Axium also maintains its commitment to taking care of customers by staying true to its word right from the start, even if that means a possible financial loss.
“Our reputation and our integrity in the marketplace is the most important thing, and we’re going to do the right thing for the customer,” says Cotney. “We often have that discussion with customers to make sure their expectations of the technology and market conditions line up with reality. We don’t want to do something that’s going to give Axium or the industry as a whole a bad name. This company is committed to that and I couldn’t work here if that wasn’t a core value.”
Axium also works hard to maintain its impeccable culture of safety, by enforcing higher than average qualifications and minimum requirements for all employees.
“Every day we have safety group chats with different topics across the company as a whole,” says Green. “We reinforce safety for experienced employees, and also teach new guys to stay safe and look out for each other along the way.”
The future continues to look bright for all environmentally responsible industries, and Cotney says that Axium has been riding that wave. “We’ve both created and had a lot of opportunities come our way that we’ve capitalized on.
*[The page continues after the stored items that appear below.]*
Lemma count_digits (c : ascii) (a : string) :
  is_digit c = false -> all_digits a = true -> count c a = 0.
Proof.
  intros Hc. induction a as [|x a IH]; simpl; [reflexivity|].
  intros H. apply andb_prop in H. destruct H as [Hx Ha].
  destruct (Ascii.eqb_spec x c) as [->|_]; [congruence|].
  now rewrite IH.
Qed.

Lemma replace_char_app (c : ascii) (new a b : string) :
  replace_char c new (a ++ b) = (replace_char c new a ++ replace_char c new b)%string.
Proof.
  induction a as [|x a IH]; simpl; [reflexivity|].
  destruct (Ascii.eqb x c); simpl; rewrite IH; [|reflexivity].
  now rewrite str_app_assoc.
Qed.

(** Replacing a character a text does not have changes nothing. *)
Lemma replace_char_absent (c : ascii) (new a : string) :
  count c a = 0 -> replace_char c new a = a.
Proof.
  induction a as [|x a IH]; simpl; [reflexivity|].
  pose proof (count_nonneg c a).
  destruct (Ascii.eqb x c); [lia|].
  intros H'. now rewrite IH by lia.
Qed.

Lemma count_replace_other (c d : ascii) (a : string) :
  Ascii.eqb d c = false -> count c (replace_char d "" a) = count c a.
Proof.
  intros Hdc. induction a as [|x a IH]; simpl; [reflexivity|].
  destruct (Ascii.eqb_spec x d) as [->|Hx]; simpl.
  - rewrite Hdc. rewrite IH. lia.
  - now rewrite IH.
Qed.

Lemma count_replace_self (c : ascii) (a : string) :
  count c (replace_char c "" a) = 0.
Proof.
  induction a as [|x a IH]; simpl; [reflexivity|].
  destruct (Ascii.eqb x c) eqn:E; simpl; [exact IH|].
  now rewrite E, IH.
Qed.

(** The character before the last two of a text. *)
Lemma getitem_neg_third (x : string) (c : ascii) (y : string) :
  String.length y = 2%nat ->
  getitem_neg (x ++ String c y) 3 = Ok c.
Proof.
  intros Hy. unfold getitem_neg.
  rewrite str_length_app. simpl String.length. rewrite Hy.
  destruct (Nat.ltb_spec (String.length x + 3) 3); [lia|].
  replace (String.length x + 3 - 3)%nat with (String.length x) by lia.
  assert (Hget : String.get (String.length x) (x ++ String c y) = Some c).
  { clear. induction x as [|d x IH]; simpl; auto. }
  now rewrite Hget.
Qed.
End StringFacts.

Section Separators.
Import PyStr Spec.
Context {R : PyRuntime}.

Lemma kept_text_nonempty (text : string) :
  kept_text text <> "" -> text <> "".
Proof. intros H ->. apply H. reflexivity. Qed.

(** What a raise of [_parse_price_brl] tells of its argument. *)
Lemma parse_price_raise_inv (text : option string) (e : exn) :
  _parse_price_brl text = Raise e ->
  e = IndexError
  /\ exists t, text = Some t
       /\ (String.length (kept_text t) < 3)%nat
       /\ (count "," (kept_text t) = 1 \/ count "." (kept_text t) = 1).
Proof.
  destruct text as [t|]; [|discriminate].
  intros H.
  destruct (Nat.ltb_spec (String.length (kept_text t)) 3) as [Hlen|Hlen].
  - assert (Hsep : count "," (kept_text t) = 1
                   \/ count "." (kept_text t) = 1).
    { rewrite parse_price_unfold in H. cbv zeta in H.
      destruct (t =? "")%string; [discriminate|].
      destruct (kept_text t =? "")%string; [discriminate|].
      unfold and_third_from_end in H.
      destruct (count "," (kept_text t) =? 1) eqn:E1;
        [apply Z.eqb_eq in E1; now left|].
      destruct (count "." (kept_text t) =? 1) eqn:E2;
        [apply Z.eqb_eq in E2; now right|].
      simpl in H. discriminate. }
    assert (Hne : kept_text t <> "").
    { intros E. rewrite E in Hsep. simpl in Hsep. lia. }
    rewrite (parse_price_raises t (kept_text_nonempty t Hne) Hne Hlen Hsep)
      in H.
    injection H as <-. split; [reflexivity|]. eauto.
  - destruct (parse_price_returns t Hlen) as [f Hf]. congruence.
Qed.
Plus, doing the right thing for people and doing a good job has made us the preferred partner for many of our existing customers. We seize the opportunities that come our way and capitalize on them,” he says. “That’s why we’ve grown. We’re seeing some markets open up for us that we don’t normally chase, and we see ourselves growing toward even larger projects and other markets in years to come.”
Knowing that your product is not only helping your customers, but making the world a better, cleaner place for future generations is a noble goal that ensures every Axium employee is proud to display the company name.